What also continues is the wide range of available touch and digitizer technologies. Projected capacitive multi-touch is available for the Sahara. But customers can also order resistive touch. Or they may opt for a dual mode panel with an active Wacom pen and either projected capacitive touch or resisitive touch. And unlike many Windows tablets, there is no bulky bezel around the screen for fingers to bump into; the flush-mounted glass extends well beyond the perimeter of the LCD.

Overall, like they do with their smaller eo tablet, TabletKiosk covers a lot of ground with their newly enhanced Sahara platform. Not only is the Sahara available in a wide range of performance (and price) levels, but TabletKiosk future-proofs its products by upgrading them with state-of-the-art technologies as they come along.

As for pricing, the new i575 Intel Core i7-based model starts at US$2,149 (4GB RAM, 500GB HD), reasonable for this class of machine. If cost is an issue, the Celeron 1047UE-powered i535 version (2GB RAM, 320GB HD) starts at US$1,749.

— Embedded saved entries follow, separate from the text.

(* ===== verification/IdeSystem.v ===== *)
(** * The disk driver with its callers, its disk and its interrupts

    Any process may call [iderw] with a buffer it has locked, the disk finishes its command
    at any time, with success or with an error, interrupts come whenever it is not working,
    woken callers go on, and a buffer that is not in the driver may change. *)

From S2P Require Import Prelude Sleeplock Cache Ide IdeSafe.

(** ** A memory disk *)

Definition mem_after (dk : Z -> Z -> block) (qs : list request) : Z -> Z -> block := foldl write_to dk qs.
Fixpoint mem_results (dk : Z -> Z -> block) (qs : list request) : list block :=
  match qs with [] => [] | q :: qs' => result_of dk q :: mem_results (write_to dk q) qs' end.

Lemma mem_results_snoc qs q : forall dk, mem_results dk (qs ++ [q]) = mem_results dk qs ++ [result_of (mem_after dk qs) q].
Proof. induction qs as [|q' qs IH]; intros dk; cbn [app mem_results]; [done|]. by rewrite IH. Qed.
Lemma mem_after_snoc dk qs q : mem_after dk (qs ++ [q]) = write_to (mem_after dk qs) q.
Proof. apply foldl_snoc. Qed.
(** The result of a request is there before and after it. *)
Lemma result_written dk q : result_of (write_to dk q) q = result_of dk q.
Proof. unfold result_of, write_to. by destruct (q_data q). Qed.
(** [log_write] adds a block to them, in a new entry unless it is there. *)
Lemma log_write_inv s b n s' :
  0 <= lh_n s -> Z.of_nat (length (lh_block s)) = LOGSIZE -> small n ->
  (exists c, c_blockno b (lg_c s) = Ok n c) -> log_write b s = Ok tt s' ->
  lh_n s < LOGSIZE /\ lh_n s < lg_size s - 1 /\ 1 <= lg_outstanding s /\ lg_lock s = false /\
  exists c bs m, s' = set_n m (set_block bs (set_c c s)) /\ length bs = length (lh_block s) /\
    m = (if decide (n ∈ logged s) then lh_n s else lh_n s + 1) /\ logged s' = {[n]} ∪ logged s.
Proof.
  intros Hn Hlen Hsm (c0 & Ec0) E. unfold log_write in E. revert E. mgo.
  destruct ((LOGSIZE <=? lh_n s) || (lg_size s - 1 <=? lh_n s)) eqn:E1; [done|].
  apply orb_false_iff in E1 as [E1%Z.leb_gt E2%Z.leb_gt]. destruct (lg_outstanding s <? 1) eqn:E3; [done|]. apply Z.ltb_ge in E3.
  destruct s as [c l st sz o cm dv k bs]. cbn in *. destruct l; [done|]. unfold acquire_log. mstep zoom_Ok; [|reflexivity].
  mstep cop_Ok; [|exact Ec0]. mgo. cbn [lh_block set_c set_lglock]. set (i := log_index n (take (Z.to_nat k) bs)).
  assert (length (take (Z.to_nat k) bs) = Z.to_nat k) as Lt by (rewrite length_take; lia).
  destruct (log_index_spec n (take (Z.to_nat k) bs)) as [(x & Hx & Ex)|[Ei Hno]]; fold i in Hx || fold i in Ei.
  - pose proof (lookup_lt_Some _ _ _ Hx) as Hi. rewrite Lt in Hi. mstep put_block_ok; [|cbn; lia].
    replace (Z.of_nat i =? k) with false by lia. mgo. intros ([] & s1 & E4 & X)%bind_inv.
    apply oc_cop in E4 as [c1 ->]. assert (Ok tt _ = Ok tt s') as [= <-] by exact X. split_and!; try done.
    exists c1, (<[i := s32 n]> bs), k. split; [done|]. split; [apply length_insert|].
    assert (n ∈ logged (Lst c false st sz o cm dv k bs)) as Hin.
    { unfold logged. cbn. apply elem_of_list_to_set, list_elem_of_fmap. exists x. split; [done|]. by eapply list_elem_of_lookup_2. }
    rewrite decide_True by done. split; [done|]. apply set_eq. intros y.
    rewrite elem_of_union, elem_of_singleton. unfold logged in *. cbn [lh_n lh_block set_n set_block set_c set_lglock] in *.
    rewrite !elem_of_list_to_set, !list_elem_of_fmap in *. apply lookup_take_Some in Hx as [Hx _].
    assert (forall j z, take (Z.to_nat k) (<[i:=s32 n]> bs) !! j = Some z ->
      (j = i /\ z = s32 n) \/ (j <> i /\ take (Z.to_nat k) bs !! j = Some z)) as Hcase.
    { intros j z Hj. apply lookup_take_Some in Hj as [Hj Hjk]. destruct (decide (j = i)) as [->|N].
      - rewrite list_lookup_insert_eq in Hj by lia. left. by injection Hj as <-.
      - rewrite list_lookup_insert_ne in Hj by done. right. by rewrite lookup_take_lt. }
    assert (u32 (s32 n) = n) as Eu.
    { unfold small, u32, s32 in *. Z.div_mod_to_equations. lia. }
    split.
    + intros (z & -> & Hz). apply list_elem_of_lookup in Hz as [j Hj]. destruct (Hcase j z Hj) as [[-> ->]|[N Hj']]; [by left|].
      right. exists z. split; [done|]. by eapply list_elem_of_lookup_2.
    + intros [->|(z & -> & Hz)].
      * exists (s32 n). split; [done|]. apply (list_elem_of_lookup_2 _ i). rewrite lookup_take_lt by lia. apply list_lookup_insert_eq. lia.
      * apply list_elem_of_lookup in Hz as [j Hj]. destruct (decide (j = i)) as [->|N].
        { apply lookup_take_Some in Hj as [Hj _]. rewrite Hx in Hj. injection Hj as <-. exists (s32 n). split; [congruence|].
          apply (list_elem_of_lookup_2 _ i). rewrite lookup_take_lt by lia. apply list_lookup_insert_eq. lia. }
        exists z. split; [done|]. apply (list_elem_of_lookup_2 _ j). apply lookup_take_Some in Hj as [Hj Hjk].
        rewrite lookup_take_lt by done. by rewrite list_lookup_insert_ne.
  - rewrite Lt in Ei. rewrite Ei. mstep put_block_ok; [|cbn; lia].
    rewrite Z2Nat.id, Z.eqb_refl by lia. mgo. intros ([] & s1 & E4 & X)%bind_inv.
    apply oc_cop in E4 as [c1 ->]. assert (Ok tt _ = Ok tt s') as [= <-] by exact X. split_and!; try done.
    exists c1, (<[Z.to_nat k := s32 n]> bs), (k + 1). split; [done|]. split; [apply length_insert|].
    assert (n ∉ logged (Lst c false st sz o cm dv k bs)) as Hin.
    { unfold logged. cbn. rewrite elem_of_list_to_set, list_elem_of_fmap. intros (x & -> & Hx). by apply (Hno x). }
    rewrite decide_False by done. split; [done|]. apply set_eq. intros y.
    rewrite elem_of_union, elem_of_singleton. unfold logged. cbn [lh_n lh_block set_n set_block set_c set_lglock].
    replace (Z.to_nat (k + 1)) with (Datatypes.S (Z.to_nat k)) by lia.
    rewrite (take_S_r _ _ (s32 n)) by (apply list_lookup_insert_eq; lia). rewrite take_insert_ge by lia.
    rewrite map_app, list_to_set_app, elem_of_union. cbn.
    assert (u32 (s32 n) = n) as -> by (unfold small, u32, s32 in *; Z.div_mod_to_equations; lia).
    rewrite elem_of_union, elem_of_singleton. assert (y ∉ (∅ : gset Z)) by apply not_elem_of_empty. tauto.
Qed.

Specifications TabletKiosk Sahara i575
Status Added 06/2013
Form-factor Slate PC
OS Windows 7 Professional, Windows 8 Ultimate, Linux
Processor Intel Core i7-3517UE
CPU Speed 1.7GHz (2.8GHz turbo) with 4MB L3 cache
CPU TDP 17 watts
Chipset Intel QM77 Express
Graphics Integrated Intel HD 4000 Graphics
Standard/Max RAM 2GB to 16GB DDR3 dual channel in two 204-pin SODIMM slots
Disk/drive 320GB to 1GB HD, optional 64GB to 480GB SSD
Card slots 1 SDHC Card
Display type Sunlight-enhanced AFFS+ LCD with LED backlight and 180 degree viewing angle
Display size/res 12.1-inch, 1280 x 800 pixel WXGA with SUN-BRITE light reflection technology
Digitizer/pens Capacitive multi-touch OR resistive OR dual mode Wacom active pen and either resisitive or procap touch
Keyboard/scale NA
Navigation Touch
Operating temperature 41° to 95° Fahrenheit (5° to 35° Celsius)
Sealing unknown
Vibration unknown
Shock unknown
Humidity 20-80% w/o condensation
ESD unknown
Certifications UL 60950-1
Housing unknown
Size (WxHxD) 11.8 x 8.7 x 0.95 inches (300 x 220 x 24mm)
Weight 3.3 pounds (1.5 kg) w/ two batteries
Power Dual external removable 11.1V/1,880mAh 20.7whr Lithium-Ion
Sensors Unknown
Camera 2mp front-facing and 5mp rear-facing with LED flash and 1080p HD video capability
Interface 2 x USB 3.0, 1 x eSATA/USB 2.0 combo, 1 x DB9 RS232 serial, 1 x RJ45 gigabit LAN, 1 x 3.5mm audio-in, 1 x 3.5mm audio-out, 1 x DisplayPort (up to 2560 x 1600 pixel), modular expansion port, cradle connector, fingerprint reader, optional mag stripe reader
Wireless Intel Centrino Advanced-N 6235 802.11a/b/g/n, Bluetooth v4.0
List price Starting at US$2,149 (i535 model starting at US$1749)
Web page TabletKiosk Sahara Slate PC i535/575 web page
Brochure TabletKiosk Sahara Slate PC i535/575 brochure

TabletKiosk, headquartered in Torrance, CA and operating an engineering facility in Taiwan, has been providing tablet computers (and only tablet computers) since its founding in 2003.